This is an article from the September-October 2005 issue: Can We Trust Insider Movements

Living Out “Christ in You” Every Day

Living Out “Christ in You” Every Day

I was recently asked to serve the leadership of the Lausanne Committee for World Evangelization (LCWE) as a global strategist. My first assignment was to glean major themes and action steps in the papers from the 31 Issue Groups that met last year at a LCWE conference in Thailand. Almost every group identified one major need: to raise up committed believers who take their faith seriously. Many groups suggested that would solve many other global problems inside and outside the Church.

This need came to mind as I thought about the life of Elsie Purnell, a friend and co-worker who died June 25, 2005. We need more people like Elsie.
I am deeply challenged by the stories told by those Elsie loved and served. Some stories come from new missionaries Elsie counseled. Others come from those advised by Elsie when they were adjusting to different cultures. Some come from parents or missionary kids (MKs) or adult MKs who needed help in adjusting to their home cultures. Others come from families shattered by the murder of a son or daughter.

Elsie and her husband Herb served with the Overseas Missionary Fellowship in north Thailand for more than 15 years, and in 1982 they came to Pasadena to serve here in a variety of effective ways. Those who knew Elsie employ these kinds of words and phrases to portray her life.

  • She loved: her roots in New Jersey; her children; other mothers; the richness of culture; art; opportunity.
  • She was: a faithful encourager; a low-key leader; an organizer of women; a connector of all kinds of people; able to maintain friends over many years and places; a counselor to missionaries, parents, kids, and others in deep need; able to listen to those in pain and help them verbalize it; fearless with the truth.
  • She was: a fighter through the murder of her oldest daughter, through a fire that destroyed her home, and through cancer; a minister alert to opportunity and need; consistently present for community meetings.
  • She saw needs and met them, like giving renewed energy to the local chapter of Parents of Murdered Children, or ministering to Third Culture Kids and adult MKs.
  • She always had more time than you did, and never seemed in a hurry when it came to people.

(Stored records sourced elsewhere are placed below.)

(** The search for loads that ran ahead, from the [k]-th load on. *)
Lemma violations_step u L St (w : nat) (W : list Write) (k : nat) p (d : DynInst) :
  flow_inv u L St w W → (k ≤ length L)%nat → u_heap u !! p = Some d →
  ∃ f u', checkViolations depCheckShift (pos (LQEntries u) (loadHead u) k) p u = Ok (f, u') ∧ flow_inv u' L St w W.
Proof.
  intros Hf Hk Hp. pose proof (fi_inv _ _ _ _ _ Hf) as Hi. unfold checkViolations. rewrite (lsq_inst_ok _ _ _ Hp). cbn [mbind res_bind].
  assert (EL : L = take k L ++ drop k L) by (by rewrite take_drop). assert (Ek : pos (LQEntries u) (loadHead u) k = pos (LQEntries u) (loadHead u) (length (take k L))).
  { by rewrite length_take, Nat.min_l. }
  pose proof (ring_room _ _ _ _ _ _ (qo_lq _ _ _ (li_queues _ _ _ _ Hi))) as Hroom. rewrite length_fmap in Hroom.
  assert (Hfuel : (length (drop k L) < Z.to_nat (LQEntries u))%nat) by (rewrite length_drop; lia).
  assert (∃ f u', checkViolations_loop depCheckShift (Z.to_nat (LQEntries u)) (first_unit depCheckShift d) (last_unit depCheckShift d)
    (pos (LQEntries u) (loadHead u) k) p u = Ok (f, u') ∧ lsq_inv u' L St w) as (f & u' & E & Hi').
  { rewrite Ek. destruct (isLoad d) eqn:Hl.
    - destruct (violations_load_loop depCheckShift u L St w (first_unit depCheckShift d) (last_unit depCheckShift d) p d _ _ _ Hi EL Hp Hl Hfuel)
        as (f & u' & E & Hi' & _). by exists f, u'.
    - rewrite (violations_store_loop depCheckShift u L St w _ _ p d _ _ _ Hi EL Hp Hl Hfuel).
      destruct (first_conflict _ _ _ _ _) as [q|] eqn:Eq; [|by exists NoFault, u]. destruct (match recorded u with None => false | Some sn => sn <? lsn (u_heap u) q end); eexists _, _; (split; [reflexivity|]); [done|].
      pose proof Hi as [Hq Hwb Hc Hs Hv Hse]. split; [by destruct Hq|by destruct Hwb|done|done| |by destruct Hse]. intros v [= <-].
      by apply first_conflict_alive in Eq. }
  exists f, u'. split; [done|]. apply (flow_calm u u' L L St w W Hf Hi'). apply violations_hand in E as [E1 E2]. split; [by apply quiet_view|done].
Qed.

(** The data of a store that has not committed. *)
Lemma committed_insert (h : heap) (n k : nat) (e e' : SQEntry) St :
  St !! k = Some e → canWB e = false → canWB e' = false →
  committed_writes h (drop n (<[k := e']> St)) = committed_writes h (drop n St).
Proof.
  intros He Hw Hw'. pose proof (lookup_lt_Some _ _ _ He) as Hlt. destruct (decide (k < n)%nat) as [Hk|Hk].
  { by rewrite drop_insert_lt. }
  rewrite drop_insert_ge by lia. assert (He' : drop n St !! (k - n)%nat = Some e) by (rewrite lookup_drop; by replace (n + (k - n))%nat with k by lia).
  unfold committed_writes. do 2 f_equal. rewrite insert_take_drop by (by apply lookup_lt_Some in He'). rewrite <- (take_drop_middle _ _ _ He') at 3.
  rewrite !filter_app, !filter_cons_False by congruence. done.
Qed.

Lemma prefix_insert St (k : nat) (e e' : SQEntry) : St !! k = Some e → canWB e' = canWB e → prefix_ok St → prefix_ok (<[k := e']> St).
Proof.
  intros He Ew Hp. assert (Hx : ∀ j x, <[k := e']> St !! j = Some x → ∃ y, St !! j = Some y ∧ canWB x = canWB y).
  { intros j x Hj. apply list_lookup_insert_Some in Hj as [(-> & <- & _)|(_ & Hj)]; [by exists e|by exists x]. }
  intros i j x y Hij Hi Hj. destruct (Hx i x Hi) as (x' & Hi' & ->), (Hx j y Hj) as (y' & Hj' & ->). by apply (Hp i j).
Qed.

Lemma isSet_lor (m1 m2 : N) (req : Request) : isSet (N.lor m1 m2) req = isSet m1 req || isSet m2 req.
Proof.
  unfold isSet. rewrite N.land_lor_distr_r, <- negb_andb. f_equal. apply eq_bool_prop_intro.
  rewrite andb_True, !Is_true_true, !N.eqb_eq, N.lor_eq_0_iff. done.
Qed.
Lemma store_no_data_flags (req : Request) : isSet STORE_NO_DATA req = isSet CACHE_BLOCK_ZERO req || isCacheMaintenance req.
Proof. unfold STORE_NO_DATA, isCacheMaintenance. by rewrite !isSet_lor, orb_assoc. Qed.

Definition split_ok (low high : option Request) : Prop :=
  match low, high with
  | None, None => True
  | Some low, Some high => isMmappedIpr low = true → isMmappedIpr high = true
  | _, _ => False
  end.

Lemma write_step u L St (w : nat) (W : list Write) (k : nat) (e : SQEntry) p (d : DynInst)
    (req : Request) (low high : option Request) (data : list Z) :
  flow_inv u L St w W → St !! k = Some e → canWB e = false → sq_isSplit e = false → sq_inst e = Some p → u_heap u !! p = Some d →
  effAddrValid d = true → isStoreConditional d = false → split_ok low high →
  0 ≤ getSize req ≤ Z.of_nat (length data) → getSize req ≤ 16 ∨ isSet STORE_NO_DATA req = true →
  ∃ u' e', lsq_write req low high data (pos (SQEntries u) (storeHead u) k) u = Ok (NoFault, u') ∧ flow_inv u' L (<[k := e']> St) w W.
Proof.
  intros Hf He Hw Hns Hp Hd Hva Hsc Hsplit Hlen Hsz. pose proof (fi_inv _ _ _ _ _ Hf) as Hi. pose proof (li_queues _ _ _ _ Hi) as Hq.
  destruct (queue_entry u L St e Hq (list_elem_of_lookup_2 _ _ _ He)) as [(Hd16 & _ & _) _].
  unfold lsq_write, store_at. rewrite (ring_get _ _ _ _ _ _ _ _ (qo_sq _ _ _ Hq) He). cbn [mbind res_bind].
  unfold assert_inst. rewrite Hp. cbn [mbind res_bind]. replace ((getSize req <=? 16) || isSet STORE_NO_DATA req) with true.
  2: { destruct Hsz as [?| ->]; [by rewrite (proj2 (Z.leb_le _ _))|by rewrite orb_true_r]. }
  cbn [assert mbind res_bind]. set (f := λ e : SQEntry, _). apply lsq_inv_core in Hi as [Hc Hports].
  destruct (core_inv_update u L St w _ k e f Hc He) as (q & -> & Hc'); try done; [by right| | |].
  - split; [|split; [apply Z.mod_pos_bound; lia|]]; unfold f; cbn.
    + destruct (negb _ && negb _) eqn:Ec; [|done]. rewrite <- negb_orb, <- store_no_data_flags in Ec. apply negb_true_iff in Ec.
      rewrite Ec in Hsz. destruct Hsz as [Hsz|?]; [|done]. rewrite length_app, length_take, length_drop. lia.
    + intros Hnd. rewrite Hnd in Hsz. destruct Hsz as [Hsz|?]; [|done]. unfold u8. rewrite Z.mod_small; lia.
  - intros p' d' Hp' Hd' _. simplify_eq. split_and!; [done|done|by eexists|]. unfold f. cbn. rewrite Hns. cbn. intros Hl.
    destruct low as [lo|]; [|done]. destruct high as [hi|]; [|done]. by exists lo, hi.
  - cbn [mbind res_bind]. set (u' := u <| storeQueue := q |>) in *. exists u', (f e). split; [done|].
    apply (flow_quiet u u' L L St _ w W Hf); [|by apply quiet_view|apply (prefix_insert St k e); [done|done|apply Hf]|intros n; by apply (committed_insert _ n k e)].
    apply lsq_inv_core. split; [done|]. destruct Hports as [P1 P2 P3 P4]. split; try done. intros Hs. destruct (P4 Hs) as (e0 & He0 & Hw0 & Hz0).
    exists e0. split; [|done]. rewrite list_lookup_insert_ne; [done|]. intros ->. congruence.
Qed.

(** ** Commit and squash *)
Lemma commit_step u L St (w : nat) (W : list Write) (y : Z) :
  flow_inv u L St w W → stall_not_retired u L y →
  ∃ u' L' St', lsq_commit y u = Ok u' ∧ flow_inv u' L' St' w (W ++ concat (store_writes (u_heap u) <$> commits (u_heap u) y St)).
Proof.
  intros Hf Hns. pose proof Hf as [Hi Hp Hpre HW]. destruct (lsq_commit_ok u L St w y Hi Hns) as (u' & E & Hi' & Eh).
  pose proof (commit_hand y u u' E) as Hv. pose proof (quiet_view u u' Hv) as Hq. exists u', (filter (λ p, y < lsn (u_heap u) p) L), (markWB (u_heap u) y <$> St).
  split; [done|]. split; [done| | |].
  - apply (quiet_stream u u' St St w Hp Hq). intros n. by rewrite Eh.
  - apply prefix_mark; [apply (qo_sorder _ _ _ (li_queues _ _ _ _ Hi))|done].
  - set (n := if sending u then S w else w). assert (Hn : prefix_ok (drop n St)).
    { intros j k e e' Hjk Hj Hk. rewrite lookup_drop in Hj, Hk. apply (Hpre (n + j)%nat (n + k)%nat); [lia|done..]. }
    destruct (quiet_stream u u' St St w Hp Hq) as [_ Es]; [intros m; by rewrite Eh|]. rewrite <- HW, <- Es, <- app_assoc. f_equal.
    assert (En : (if sending u' then S w else w) = n).
    { unfold n, sending. unfold hand_view in Hv. injection Hv as _ E1 _ E2 _ _ _ _. by rewrite E1, E2. }
    unfold to_come. rewrite En, Eh, <- app_assoc, <- fmap_drop, (committed_mark _ _ _ Hn).
    by rewrite (commits_drop u L St w n y Hi ltac:(unfold n; lia)).
Qed.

Elsie was one who acknowledged her own inadequacy, not just in the big things, but in everything. She could say with the apostle Paul in 2 Corinthians 3:5-6, “Not that we are adequate to consider anything as coming from ourselves, but our adequacy is from God, who has made us adequate as servants of the New Covenant.”

Elsie sought to impart life in the midst of difficulty and pain. Yes, we need more believers like Elsie Purnell. While key ministries like the LCWE identify broad themes in world evangelization, the LCWE and others remind us that there’s no substitute for salt-and-light sisters and brothers who reveal the life of Jesus amidst gritty, daily challenges. Thank God for friends like Elsie who point the way.